__Stored data entries__.
Content starts

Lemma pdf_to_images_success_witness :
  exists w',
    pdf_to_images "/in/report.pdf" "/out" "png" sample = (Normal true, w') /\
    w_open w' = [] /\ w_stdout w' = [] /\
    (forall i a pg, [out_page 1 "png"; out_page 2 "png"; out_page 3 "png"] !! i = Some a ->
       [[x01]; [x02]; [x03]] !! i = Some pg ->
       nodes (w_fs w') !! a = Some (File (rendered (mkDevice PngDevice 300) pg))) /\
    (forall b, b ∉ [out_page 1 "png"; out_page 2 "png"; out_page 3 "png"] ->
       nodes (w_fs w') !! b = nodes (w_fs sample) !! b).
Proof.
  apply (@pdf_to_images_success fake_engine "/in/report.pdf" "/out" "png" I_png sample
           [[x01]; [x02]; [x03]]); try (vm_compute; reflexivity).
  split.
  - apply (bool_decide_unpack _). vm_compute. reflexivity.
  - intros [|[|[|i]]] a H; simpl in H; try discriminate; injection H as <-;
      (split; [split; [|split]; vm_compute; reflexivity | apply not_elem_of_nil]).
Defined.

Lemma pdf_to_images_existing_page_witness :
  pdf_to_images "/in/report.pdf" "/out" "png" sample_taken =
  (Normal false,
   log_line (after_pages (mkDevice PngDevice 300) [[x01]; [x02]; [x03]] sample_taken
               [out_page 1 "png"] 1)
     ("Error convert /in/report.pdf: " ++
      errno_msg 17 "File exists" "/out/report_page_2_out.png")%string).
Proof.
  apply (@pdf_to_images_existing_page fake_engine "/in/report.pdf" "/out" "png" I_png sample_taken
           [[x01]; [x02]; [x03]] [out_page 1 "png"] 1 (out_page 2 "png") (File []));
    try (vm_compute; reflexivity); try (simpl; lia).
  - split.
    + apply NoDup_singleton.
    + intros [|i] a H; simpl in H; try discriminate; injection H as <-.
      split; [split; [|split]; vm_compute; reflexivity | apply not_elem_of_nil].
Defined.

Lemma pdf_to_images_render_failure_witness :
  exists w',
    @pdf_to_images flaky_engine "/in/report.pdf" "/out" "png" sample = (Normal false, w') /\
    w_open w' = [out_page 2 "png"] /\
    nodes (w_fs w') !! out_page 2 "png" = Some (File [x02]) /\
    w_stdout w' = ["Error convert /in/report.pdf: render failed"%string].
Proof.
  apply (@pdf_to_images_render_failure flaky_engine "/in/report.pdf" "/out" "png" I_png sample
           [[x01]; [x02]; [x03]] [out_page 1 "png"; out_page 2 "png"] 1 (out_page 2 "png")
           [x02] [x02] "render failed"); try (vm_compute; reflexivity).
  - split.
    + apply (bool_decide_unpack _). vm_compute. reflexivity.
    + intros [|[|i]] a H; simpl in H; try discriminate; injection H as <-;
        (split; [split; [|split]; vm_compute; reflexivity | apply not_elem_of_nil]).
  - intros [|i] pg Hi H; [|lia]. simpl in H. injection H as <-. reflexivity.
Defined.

Content ends

__Instructions for the task__. The lines from the one holding "- intros [|i]" to the last line of the entries, both included: retype them exactly and give nothing else.

__Task answer__.
  - intros [|i] pg Hi H; [|lia]. simpl in H. injection H as <-. reflexivity.
Defined.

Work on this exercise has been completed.